Cuando generamos un proyecto, idea, producto o lo que sea debemos contar con personas. Cada una (cada cliente, cada trabajador) viene de un origen diferente y llega hasta la realidad que le presentamos. Si no llegamos a las personas, si no establecemos una adecuada relación, no contaremos con buenos colaboradores ni con clientes – amigos.

Si se trata de organizaciones, el liderazgo se vuelve un elemento fundamental. El buen líder “hace” a las personas, le hace relucir en todo su potencial, hasta un punto que ni ellos mismos conocían. No consiste en una simple fuente de autoridad con poder para ascender o despedir, es un servidor ejemplar que se dará a la causa y el bien de la organización y quienes forman parte de ella.

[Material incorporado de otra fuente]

(** * Batch background removal page: model and verification

    A shallow embedding of [src/app/page.tsx] (the [Home] component): the
    item records, the state updates of [addFiles], [processSequentially],
    [clearAll], the cleanup effect and the ZIP export, followed by the
    properties of the batch pipeline.

    Conventions of the embedding.
    - JavaScript numbers ([JsNum]) are exact rationals extended with the
      two infinities and NaN.  The special values follow IEEE 754; the
      rounding error of binary64 inside [value / total * 100] is not
      modelled, and neither is the sign of zero.
    - Strings are [string]; [toLowerCase] folds the ASCII letters.
    - [crypto.randomUUID] and [URL.createObjectURL] are fresh-name
      supplies: the n-th call returns [n].
    - React state is passed explicitly ([Page]); a render is a [commit]. *)

From Stdlib Require Import Ascii String QArith Qround.
From stdpp Require Import base numbers strings list.

Local Open Scope string_scope.

(** ** JavaScript numbers *)

Inductive JsNum :=
| Finite (q : Q)
| PosInf
| NegInf
| NaN.

Definition js_zero : JsNum := Finite 0.
Definition js_hundred : JsNum := Finite 100.

(** [x / y].  Dividing by zero raises nothing in JavaScript: it yields an
    infinity, or NaN for [0 / 0]. *)
Definition js_div (x y : JsNum) : JsNum :=
  match x, y with
  | NaN, _ | _, NaN => NaN
  | Finite a, Finite b =>
      if Qeq_bool b 0
      then (if Qeq_bool a 0 then NaN else if Qle_bool 0 a then PosInf else NegInf)
      else Finite (a / b)
  | Finite _, PosInf | Finite _, NegInf => Finite 0
  | PosInf, Finite b => if Qle_bool 0 b then PosInf else NegInf
  | NegInf, Finite b => if Qle_bool 0 b then NegInf else PosInf
  | _, _ => NaN
  end.
(** * dex-bot: the market maker strategy (src/strategies/marketmaker.js)

    A shallow embedding of the grid price/quantity computation, the
    open-order reconciliation and the per-pair strategy loop, together with
    the parts of the JavaScript run time they rest on: IEEE binary64
    numbers, bignumber.js decimals and the conversions between the two. *)

From Stdlib Require Import ZArith NArith QArith Qround Qpower Qfield Lqa Lia.
From Stdlib Require Import List Bool String Ascii.
From Stdlib Require Import Floats.SpecFloat.
Import ListNotations.
Local Open Scope Z_scope.

(** ** JavaScript numbers

    A JS number is an IEEE 754 binary64 value.  [spec_float] is the
    Standard Library's specification of such values; the operations are
    taken at precision 53 and maximal exponent 1024. *)

Module Number.

Definition prec : Z := 53.
Definition emax : Z := 1024.

Definition t := spec_float.

(** [x / y] *)
Definition div (x y : t) : t := SFdiv prec emax x y.

(** The number nearest to an integer (an integer literal, or an integer
    result below 2^53, which is exact). *)
Definition ofZ (z : Z) : t := binary_normalize prec emax z 0 false.

(** The number nearest to [n / d], for positive [n] and [d]: round to
    nearest, ties to even. *)
Definition ofRatio (s : bool) (n d : positive) : t :=
  SFdiv prec emax (S754_finite s n 0) (S754_finite false d 0).

End Number.

(** ** bignumber.js

    A BigNumber is NaN, an infinity, or a signed decimal [+- c * 10^e].
    bignumber.js keeps the coefficient as an array of digits without
    trailing zeros; the model keeps it as a natural number and compares
    decimals by value.  The exponent limits (+-1e9) are far outside anything
    a binary64 input can produce here and are not modelled. *)

Inductive BigNumber : Type :=
| BN_NaN
| BN_Infinity (s : bool)
| BN_finite (s : bool) (c : N) (e : Z).

(** The rounding modes the strategy uses (BN.ROUND_UP = 0, away from zero;
    BN.ROUND_DOWN = 1, towards zero; BN.ROUND_HALF_UP = 4, the default
    ROUNDING_MODE, nearest with ties away from zero). *)
Inductive RoundingMode : Type := ROUND_UP | ROUND_DOWN | ROUND_HALF_UP.

(** bignumber.js default configuration. *)
Definition DECIMAL_PLACES : Z := 20.
Definition ROUNDING_MODE : RoundingMode := ROUND_HALF_UP.

(** [10^k], and 1 for a negative [k]. *)
Definition pow10 (k : Z) : positive :=
  match k with
  | Zpos p => Pos.pow 10 p
  | _ => 1%positive
  end.

Definition BN_signed (s : bool) (c : N) : Z :=
  if s then - Z.of_N c else Z.of_N c.

Definition BN_of_signed (z : Z) (szero : bool) (e : Z) : BigNumber :=
  BN_finite (if z =? 0 then szero else z <? 0) (Z.abs_N z) e.

Definition BN_ofZ (z : Z) : BigNumber := BN_of_signed z false 0.

(** How a magnitude [q] with remainder [r] out of [d] is bumped. *)
Definition round_bump (rm : RoundingMode) (q r d : N) : N :=
  match rm with
  | ROUND_UP => if (r =? 0)%N then q else N.succ q
  | ROUND_DOWN => q
  | ROUND_HALF_UP => if (d <=? 2 * r)%N then N.succ q else q
  end.

(** [x.decimalPlaces(dp, rm)]: round to [dp] decimal places. *)
Definition BN_decimalPlaces (x : BigNumber) (dp : nat) (rm : RoundingMode)
  : BigNumber :=
  match x with
  | BN_finite s c e =>
      if (- Z.of_nat dp <=? e) then x
      else
        let d := Npos (pow10 (- Z.of_nat dp - e)) in
        BN_finite s (round_bump rm (c / d) (c mod d) d) (- Z.of_nat dp)
  | _ => x
  end.

(** [x.plus(y)]: exact. *)
Definition BN_plus (x y : BigNumber) : BigNumber :=
  match x, y with
  | BN_NaN, _ | _, BN_NaN => BN_NaN
  | BN_Infinity sx, BN_Infinity sy => if Bool.eqb sx sy then x else BN_NaN
  | BN_Infinity _, _ => x
  | _, BN_Infinity _ => y
  | BN_finite sx cx ex, BN_finite sy cy ey =>
      let e := Z.min ex ey in
      BN_of_signed (BN_signed sx cx * Zpos (pow10 (ex - e))
                    + BN_signed sy cy * Zpos (pow10 (ey - e)))
                   (sx && sy) e
  end.

(** [x.times(y)]: exact. *)
Definition BN_times (x y : BigNumber) : BigNumber :=
  match x, y with
  | BN_NaN, _ | _, BN_NaN => BN_NaN
  | BN_Infinity sx, BN_Infinity sy => BN_Infinity (xorb sx sy)
  | BN_Infinity sx, BN_finite sy cy _ =>
      if (cy =? 0)%N then BN_NaN else BN_Infinity (xorb sx sy)
  | BN_finite sx cx _, BN_Infinity sy =>
      if (cx =? 0)%N then BN_NaN else BN_Infinity (xorb sx sy)
  | BN_finite sx cx ex, BN_finite sy cy ey =>
      BN_finite (xorb sx sy) (cx * cy) (ex + ey)
  end.

(** [x.dividedBy(y)]: the quotient rounded to DECIMAL_PLACES places with
    ROUNDING_MODE. *)
Definition BN_dividedBy (x y : BigNumber) : BigNumber :=
  match x, y with
  | BN_NaN, _ | _, BN_NaN => BN_NaN
  | BN_Infinity _, BN_Infinity _ => BN_NaN
  | BN_Infinity sx, BN_finite sy _ _ => BN_Infinity (xorb sx sy)
  | BN_finite sx _ _, BN_Infinity sy => BN_finite (xorb sx sy) 0 0
  | BN_finite sx cx ex, BN_finite sy cy ey =>
      if (cy =? 0)%N then
        if (cx =? 0)%N then BN_NaN else BN_Infinity (xorb sx sy)
      else if (cx =? 0)%N then BN_finite (xorb sx sy) 0 0
      else
        let k := ex - ey + DECIMAL_PLACES in
        let num := (cx * Npos (pow10 k))%N in
        let den := (cy * Npos (pow10 (- k)))%N in
        BN_finite (xorb sx sy)
                  (round_bump ROUNDING_MODE (num / den) (num mod den) den)
                  (- DECIMAL_PLACES)
  end.

(** ** Between numbers and BigNumbers *)

(** Reading a decimal as a number ([Number(string)], unary plus,
    [Math.max] on one argument): the nearest binary64 value. *)
Definition decimal_toNumber (s : bool) (c : positive) (e : Z) : Number.t :=
  if 0 <=? e
  then binary_normalize Number.prec Number.emax
         (BN_signed s (Npos c) * Zpos (pow10 e)) 0 false
  else Number.ofRatio s c (pow10 (- e)).

(** [x.valueOf()] read back by [ToNumber]: what [+x] and [Math.max(x)]
    give for a BigNumber [x]. *)
Definition BN_toNumber (x : BigNumber) : Number.t :=
  match x with
  | BN_NaN => S754_nan
  | BN_Infinity s => S754_infinity s
  | BN_finite s N0 _ => S754_zero s
  | BN_finite s (Npos c) e => decimal_toNumber s c e
  end.

(** Printing a number (Number::toString): the decimal [s * 10^t] with
    the fewest digits [k] that reads back as the same number; among several
    the one closest to the number, the even one on a tie. *)
Section ShortestDecimal.

(** The number is [n / d], positive. *)
Variables (x : Number.t) (n d : positive).

(** The number of decimal digits of a positive integer. *)
Fixpoint digits10 (fuel : nat) (z : Z) : Z :=
  match fuel with
  | O => 0
  | S fuel' => if z <? 10 then 1 else 1 + digits10 fuel' (z / 10)
  end.

(** The least exponent from [j] on at which [d <= n * 10^j]. *)
Fixpoint leading_zeros (fuel : nat) (j : Z) : Z :=
  match fuel with
  | O => j
  | S fuel' =>
      if Zpos d <=? Zpos n * Zpos (pow10 j) then j
      else leading_zeros fuel' (j + 1)
  end.

(** The exponent [p] with [10^(p-1) <= n/d < 10^p]. *)
Definition magnitude10 : Z :=
  if Zpos d <=? Zpos n
  then digits10 400 (Zpos n / Zpos d)
  else 1 - leading_zeros 400 1.

Definition reads_back (s : Z) (t : Z) : bool :=
  match s with
  | Zpos c => SFeqb (decimal_toNumber false c t) x
  | _ => false
  end.

(** The candidates with [k] digits: [n/d] cut after [k] digits, and the
    next one up. *)
Definition candidate (k : Z) : option (Z * Z) :=
  let t := magnitude10 - k in
  let num := Zpos n * Zpos (pow10 (- t)) in
  let den := Zpos d * Zpos (pow10 t) in
  let lo := num / den in
  let r := num mod den in
  let hi := lo + 1 in
  match reads_back lo t, reads_back hi t with
  | true, true =>
      match (2 * r ?= den) with
      | Lt => Some (lo, t)
      | Gt => Some (hi, t)
      | Eq => Some (if Z.even lo then lo else hi, t)
      end
  | true, false => Some (lo, t)
  | false, true => Some (hi, t)
  | false, false => None
  end.

Fixpoint shortest (fuel : nat) (k : Z) : Z * Z :=
  match fuel with
  | O => (Zpos n * Zpos (pow10 (k - magnitude10)) /
          (Zpos d * Zpos (pow10 (magnitude10 - k))), magnitude10 - k)
  | S fuel' =>
      match candidate k with
      | Some r => r
      | None => shortest fuel' (k + 1)
      end
  end.
(** X16.  The lifetime of a response without records.  When the first
    [next_rr] after the question fails before it has stored a TTL, the
    local [ttl] is read without ever having been written: the lifetime
    kept is whatever that variable held, raised to [cache->min_ttl].  As
    soon as one TTL has been read the initial content plays no part. *)
Theorem post_filter_ttl_without_record (env : Env) (cache : Cache)
    (wd : list byte) (n t i : Z) :
  post_filter_gate wd = Continue (n, t, i) ->
  (rr_ttl (next_rr wd (Z.of_nat (length wd)) false i) = None ->
   post_filter_question env cache wd
   = Continue
       {| cp_qname_len := n;
          cp_qtype := t;
          cp_ttl := if u32 (env_ttl_indet env) <? min_ttl cache
                    then u32 (min_ttl cache) else u32 (env_ttl_indet env);
          cp_min_ttl := MAX_TTL |})
  /\
  (is_Some (rr_ttl (next_rr wd (Z.of_nat (length wd)) false i)) ->
   forall v,
     post_filter_question
       (mkEnv (env_time env) (env_calloc_ok env) (env_malloc_ok env)
              (env_realloc_ok env) v) cache wd
     = post_filter_question env cache wd).
Proof.
  intros Hg.
  assert (exists fuel, Z.to_nat (Z.of_nat (length wd)) = S fuel) as [fuel Hf].
  { unfold post_filter_gate in Hg.
    destruct (Z.ltb_spec (Z.of_nat (length wd)) 15); [discriminate|].
    exists (Z.to_nat (Z.of_nat (length wd)) - 1)%nat. lia. }
  unfold post_filter_question. rewrite Hg, Hf. split.
  - intros Hnone. cbn [answers_loop]. rewrite Hnone.
    cbn [from_option id].
    assert (rr_offset (next_rr wd (Z.of_nat (length wd)) false i) = None) as Ho.
    { revert Hnone. unfold next_rr. repeat case_match; cbn [rr_ttl rr_offset];
        intros; try reflexivity; discriminate. }
    rewrite Ho. reflexivity.
  - intros Hsome v. cbn [env_ttl_indet].
    rewrite (answers_loop_first fuel wd _ i (u32 v) (u32 (env_ttl_indet env))
               MAX_TTL Hsome).
    reflexivity.
Qed.

(** A response without records, with 7777 in the local [ttl]. *)
Lemma post_filter_ttl_without_record_witness :
  post_filter_gate response_empty = Continue (13, 1, 29) /\
  rr_ttl (next_rr response_empty (Z.of_nat (length response_empty)) false 29)
  = None /\
  post_filter_question (mkEnv 0 true true true 7777) cache_1000 response_empty
  = Continue {| cp_qname_len := 13; cp_qtype := 1;
                cp_ttl := 7777; cp_min_ttl := MAX_TTL |}.
Proof.
  assert (post_filter_gate response_empty = Continue (13, 1, 29)) as Hg
    by (vm_compute; reflexivity).
  assert (rr_ttl (next_rr response_empty (Z.of_nat (length response_empty))
                    false 29) = None) as Hn
    by (vm_compute; reflexivity).
  split; [exact Hg|]. split; [exact Hn|].
  exact (proj1 (post_filter_ttl_without_record
                  (mkEnv 0 true true true 7777) cache_1000 response_empty
                  13 1 29 Hg) Hn).
Defined.
(** * The DCP consumer of ep-engine (src/dcp/consumer.cc)

    A shallow embedding of [DcpConsumer] and of [RollbackTask::run], and the
    properties of the inbound dispatch, the outbound pump [step], the ready
    list, response handling and rollback.

    The consumer is stateful and calls into objects whose code lives in other
    files (the passive stream, flow control, the engine and its store, the
    extended meta data parser).  The consumer's own fields are a record, the
    functions of consumer.cc are actions of a state-and-fault monad over that
    record, and the foreign objects are abstract: an interface
    ([Collaborators]) gives their state types and what each call returns.
    Every call that leaves consumer.cc is appended to a log, so that "credits
    exactly once" or "delivers no message" are statements about that log. *)

From Stdlib Require Import ZArith List String Bool Lia DecimalString.
From stdpp Require Import base option list gmap strings.

Local Open Scope Z_scope.

(** ** Machine integers *)

(** [uint32_t] arithmetic wraps modulo 2^32. *)
Definition wrap32 (z : Z) : Z := z mod 2 ^ 32.

(** A partition id is a [uint16_t]; it is only ever compared and used as an
    index. *)
Abbreviation vbid := N (only parsing).

Abbreviation Bytes := (list Byte.byte) (only parsing).

(** ** Enumerations *)

(** [ENGINE_ERROR_CODE] (memcached/types.h). *)
Inductive ENGINE_ERROR_CODE : Type :=
  | ENGINE_SUCCESS | ENGINE_KEY_ENOENT | ENGINE_KEY_EEXISTS | ENGINE_ENOMEM
  | ENGINE_NOT_STORED | ENGINE_EINVAL | ENGINE_ENOTSUP | ENGINE_EWOULDBLOCK
  | ENGINE_E2BIG | ENGINE_WANT_MORE | ENGINE_DISCONNECT | ENGINE_EACCESS
  | ENGINE_NOT_MY_VBUCKET | ENGINE_TMPFAIL | ENGINE_ERANGE | ENGINE_ROLLBACK
  | ENGINE_NO_BUCKET | ENGINE_EBUSY | ENGINE_FAILED.

#[global] Instance ENGINE_ERROR_CODE_eq_dec : EqDecision ENGINE_ERROR_CODE.
Proof. solve_decision. Defined.

(** The enumerators' values, needed where the code compares a wire status
    with an engine code ([status == ENGINE_SUCCESS]). *)
Definition ENGINE_ERROR_CODE_value (e : ENGINE_ERROR_CODE) : Z :=
  match e with
  | ENGINE_SUCCESS => 0 | ENGINE_KEY_ENOENT => 1 | ENGINE_KEY_EEXISTS => 2
  | ENGINE_ENOMEM => 3 | ENGINE_NOT_STORED => 4 | ENGINE_EINVAL => 5
  | ENGINE_ENOTSUP => 6 | ENGINE_EWOULDBLOCK => 7 | ENGINE_E2BIG => 8
  | ENGINE_WANT_MORE => 9 | ENGINE_DISCONNECT => 10 | ENGINE_EACCESS => 11
  | ENGINE_NOT_MY_VBUCKET => 12 | ENGINE_TMPFAIL => 13 | ENGINE_ERANGE => 14
  | ENGINE_ROLLBACK => 15 | ENGINE_NO_BUCKET => 16 | ENGINE_EBUSY => 17
  | ENGINE_FAILED => 255
  end.

Inductive vbucket_state_t : Type :=
  | vbucket_state_active | vbucket_state_replica
  | vbucket_state_pending | vbucket_state_dead.

#[global] Instance vbucket_state_t_eq_dec : EqDecision vbucket_state_t.
Proof. solve_decision. Defined.

Inductive stream_state_t : Type :=
  | STREAM_PENDING | STREAM_BACKFILLING | STREAM_IN_MEMORY
  | STREAM_TAKEOVER_SEND | STREAM_TAKEOVER_WAIT | STREAM_READING | STREAM_DEAD.

#[global] Instance stream_state_t_eq_dec : EqDecision stream_state_t.
Proof. solve_decision. Defined.

Inductive end_stream_status_t : Type :=
  | END_STREAM_OK | END_STREAM_CLOSED | END_STREAM_STATE
  | END_STREAM_DISCONNECTED | END_STREAM_SLOW.

Inductive dcp_event_t : Type :=
  | DCP_MUTATION | DCP_DELETION | DCP_EXPIRATION | DCP_FLUSH | DCP_SET_VBUCKET
  | DCP_STREAM_REQ | DCP_STREAM_END | DCP_SNAPSHOT_MARKER | DCP_ADD_STREAM.

(** Opcodes and the one status consumer.cc names (memcached's
    protocol_binary.h). *)
Definition PROTOCOL_BINARY_CMD_DCP_STREAM_REQ : Z := 83.
Definition PROTOCOL_BINARY_CMD_DCP_BUFFER_ACKNOWLEDGEMENT : Z := 93.
Definition PROTOCOL_BINARY_CMD_DCP_CONTROL : Z := 94.
Definition PROTOCOL_BINARY_RESPONSE_ROLLBACK : Z := 35.

(** ** Messages *)

(** What [new Item(key, nkey, flags, exptime, value, nvalue, ..., cas,
    bySeqno, vbucket, revSeqno)] stores; [setDeleted] sets the last field. *)
Record Item : Type := mkItem {
  item_key : Bytes; item_nkey : Z; item_flags : Z; item_exptime : Z;
  item_value : Bytes; item_nvalue : Z; item_datatype : option Z;
  item_cas : Z; item_bySeqno : Z; item_vbucket : vbid; item_revSeqno : Z;
  item_deleted : bool }.

Definition setDeleted (i : Item) : Item :=
  {| item_key := item_key i; item_nkey := item_nkey i;
     item_flags := item_flags i; item_exptime := item_exptime i;
     item_value := item_value i; item_nvalue := item_nvalue i;
     item_datatype := item_datatype i; item_cas := item_cas i;
     item_bySeqno := item_bySeqno i; item_vbucket := item_vbucket i;
     item_revSeqno := item_revSeqno i; item_deleted := true |}.

(** [ExtendedMetaData(meta, nmeta)] keeps the first [nmeta] bytes of
    [meta]. *)
Definition ExtendedMetaData : Type := Bytes.

Definition ExtendedMetaData_new (meta : Bytes) (nmeta : Z) : ExtendedMetaData :=
  take (Z.to_nat nmeta) meta.

(** The classes derived from [DcpResponse] that consumer.cc builds or
    receives, as a tagged variant. *)
Inductive DcpResponse : Type :=
  | StreamRequest (vb : vbid)
      (opaque flags start_seqno end_seqno vb_uuid snap_start snap_end : Z)
  | AddStreamResponse (opaque stream_opaque status : Z)
  | SnapshotMarker (opaque : Z) (vb : vbid) (start_seqno end_seqno flags : Z)
  | SnapshotMarkerResponse (opaque status : Z)
  | SetVBucketState (opaque : Z) (vb : vbid) (state : vbucket_state_t)
  | SetVBucketStateResponse (opaque status : Z)
  | StreamEndResponse (opaque flags : Z) (vb : vbid)
  | MutationResponse (item : Item) (opaque : Z)
      (emd : option ExtendedMetaData).

(** The event tag each class passes to the [DcpResponse] constructor. *)
Definition getEvent (r : DcpResponse) : dcp_event_t :=
  match r with
  | StreamRequest _ _ _ _ _ _ _ _ => DCP_STREAM_REQ
  | AddStreamResponse _ _ _ => DCP_ADD_STREAM
  | SnapshotMarker _ _ _ _ _ => DCP_SNAPSHOT_MARKER
  | SnapshotMarkerResponse _ _ => DCP_SNAPSHOT_MARKER
  | SetVBucketState _ _ _ => DCP_SET_VBUCKET
  | SetVBucketStateResponse _ _ => DCP_SET_VBUCKET
  | StreamEndResponse _ _ _ => DCP_STREAM_END
  | MutationResponse i _ _ =>
      if item_deleted i then DCP_DELETION else DCP_MUTATION
  end.

(** The [protocol_binary_response_header] handed to [handleResponse], with
    its fields already in host order, followed by the body bytes.  The host
    hands over complete packets, so the header's [bodylen] is the number of
    body bytes. *)
Record protocol_binary_response : Type := mkResponse {
  resp_opcode : Z; resp_opaque : Z; resp_status : Z; resp_body : Bytes }.

Definition resp_bodylen (r : protocol_binary_response) : Z :=
  Z.of_nat (length (resp_body r)).

(** [memcpy] of eight body bytes followed by [ntohll]: the big-endian
    value of the first eight bytes. *)
Definition ntohll_bytes (body : Bytes) : Z :=
  fold_left (fun acc b => acc * 256 + Z.of_N (Byte.to_N b)) (take 8 body) 0.

(** ** Engine-side data *)

Record snapshot_info_t : Type := mkSnapshotInfo {
  info_start : Z; info_range_start : Z; info_range_end : Z }.

(** What the consumer reads from a [VBucket]: its state, the checkpoint
    manager's snapshot info, the uuid of the latest failover entry and the
    high seqno. *)
Record VBucket : Type := mkVBucket {
  vb_state : vbucket_state_t;
  vb_snapshotInfo : snapshot_info_t;
  vb_latest_uuid : Z;
  vb_highSeqno : Z }.

Record Configuration : Type := mkConfiguration {
  getMaxVbuckets : nat;
  getDcpNoopInterval : Z;
  isDcpEnableNoop : bool;
  isDcpValueCompressionEnabled : bool }.

(** The [dcp_message_producers] table of the host.  The cookie argument is
    the connection itself and is left out. *)
Record dcp_message_producers : Type := mkProducers {
  stream_req : Z -> vbid -> Z -> Z -> Z -> Z -> Z -> Z -> ENGINE_ERROR_CODE;
  add_stream_rsp : Z -> Z -> Z -> ENGINE_ERROR_CODE;
  set_vbucket_state_rsp : Z -> Z -> ENGINE_ERROR_CODE;
  marker_rsp : Z -> Z -> ENGINE_ERROR_CODE;
  control : Z -> string -> string -> ENGINE_ERROR_CODE }.

Record RollbackTask : Type := mkRollbackTask {
  task_opaque : Z; task_vbid : vbid; task_rollbackSeqno : Z }.

(** ** Calls that leave consumer.cc *)

Inductive Call : Type :=
  | FlowControl_incrFreedBytes (bytes : Z)
  | FlowControl_handleFlowCtl (ret : ENGINE_ERROR_CODE)
  | ExecutorPool_schedule_Processer
  | ExecutorPool_wake
  | ExecutorPool_schedule_RollbackTask (task : RollbackTask)
  | Stream_messageReceived (vb : vbid) (resp : DcpResponse)
      (ret : ENGINE_ERROR_CODE)
  | Stream_next (vb : vbid) (op : option DcpResponse)
  | Stream_setDead (vb : vbid) (status : end_stream_status_t)
  | Stream_acceptStream (vb : vbid) (status add_opaque : Z)
  | Stream_reconnectStream (vb : vbid) (opaque start_seqno : Z)
  | EpStore_rollback (vb : vbid) (rollbackSeqno : Z) (ret : ENGINE_ERROR_CODE)
  | FailoverTable_replaceFailoverLog (vb : vbid) (body : Bytes)
  | EpStore_scheduleVBSnapshot (vb : vbid)
  | ConnMap_notifyPausedConnection (schedule : bool)
  | Producers_control (opaque : Z) (key value : string)
      (ret : ENGINE_ERROR_CODE)
  | Producers_add_stream_rsp (opaque stream_opaque status : Z)
      (ret : ENGINE_ERROR_CODE)
  | Producers_stream_req (opaque : Z) (vb : vbid)
      (flags start_seqno end_seqno vb_uuid snap_start snap_end : Z)
      (ret : ENGINE_ERROR_CODE)
  | Producers_set_vbucket_state_rsp (opaque status : Z)
      (ret : ENGINE_ERROR_CODE)
  | Producers_marker_rsp (opaque status : Z) (ret : ENGINE_ERROR_CODE).

(** The bytes handed to [FlowControl::incrFreedBytes], call by call. *)
Definition credits (cs : list Call) : list Z :=
  omap (fun c => match c with
                 | FlowControl_incrFreedBytes n => Some n
                 | _ => None
                 end) cs.

(** The messages handed to [PassiveStream::messageReceived]. *)
Definition deliveries (cs : list Call) : list (vbid * DcpResponse) :=
  omap (fun c => match c with
                 | Stream_messageReceived vb r _ => Some (vb, r)
                 | _ => None
                 end) cs.

(** ** The objects consumer.cc calls into

    Their classes are declared and defined in files that are not part of
    consumer.cc (dcp/stream.h, dcp/flow-control.h, ep_engine.h, ep.h,
    ext_meta_parser.h, dcp/response.h).  Each is a state type and, per
    method the consumer calls, a function from the state to the method's
    result and the new state.  A stream method that can call back
    [DcpConsumer::notifyStreamReady] for its own partition says so with a
    boolean. *)
Class Collaborators : Type := {
  (* EventuallyPersistentEngine and its store *)
  Engine : Type;
  getVBucket : Engine -> vbid -> option VBucket;
  rollback : Engine -> vbid -> Z -> ENGINE_ERROR_CODE * Engine;
  replaceFailoverLog : Engine -> vbid -> Bytes -> Engine;
  (* PassiveStream *)
  PassiveStream : Type;
  PassiveStream_new :
    Z -> Z -> vbid -> Z -> Z -> Z -> Z -> Z -> Z -> PassiveStream;
  getOpaque : PassiveStream -> Z;
  isActive : PassiveStream -> bool;
  getState : PassiveStream -> stream_state_t;
  messageReceived :
    PassiveStream -> DcpResponse -> Engine ->
    ENGINE_ERROR_CODE * bool * PassiveStream * Engine;
  next : PassiveStream -> option DcpResponse * PassiveStream;
  setDead : PassiveStream -> end_stream_status_t -> Z * PassiveStream;
  acceptStream : PassiveStream -> Z -> Z -> bool * PassiveStream;
  reconnectStream : PassiveStream -> VBucket -> Z -> Z -> bool * PassiveStream;
  (* FlowControl *)
  FlowControl : Type;
  FlowControl_new : Engine -> FlowControl;
  incrFreedBytes : FlowControl -> Z -> FlowControl;
  handleFlowCtl :
    FlowControl -> dcp_message_producers -> ENGINE_ERROR_CODE * FlowControl;
  (* ExtendedMetaData::getStatus *)
  getStatus : ExtendedMetaData -> ENGINE_ERROR_CODE;
  (* the baseMsgBytes constants of dcp/response.h *)
  mutationBaseMsgBytes : Z;
  deletionBaseMsgBytes : Z;
  StreamEndResponse_baseMsgBytes : Z;
  SnapshotMarker_baseMsgBytes : Z;
  SetVBucketState_baseMsgBytes : Z }.

Section Consumer.
Context `{Collaborators}.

En el momento de reflexionar sobre este punto, pensé que quizá estaba siendo obvio. Sin embargo, cuando comparamos esas empresas que viven en conflicto y con aquellas que muestran una organización cohesiva sentí que debía resaltar este elemento.

En todo proyecto, por más personal que sea, debemos plantearnos las siguientes preguntas: ¿Con quien voy a trabajar? ¿qué equipo voy a conformar (para trabajar, para promover)? ¿con qué contexto social voy a trabajar? Y sin duda, la pregunta clave: ¿A QUIÉN VOY A SERVIR CON MI PROYECTO?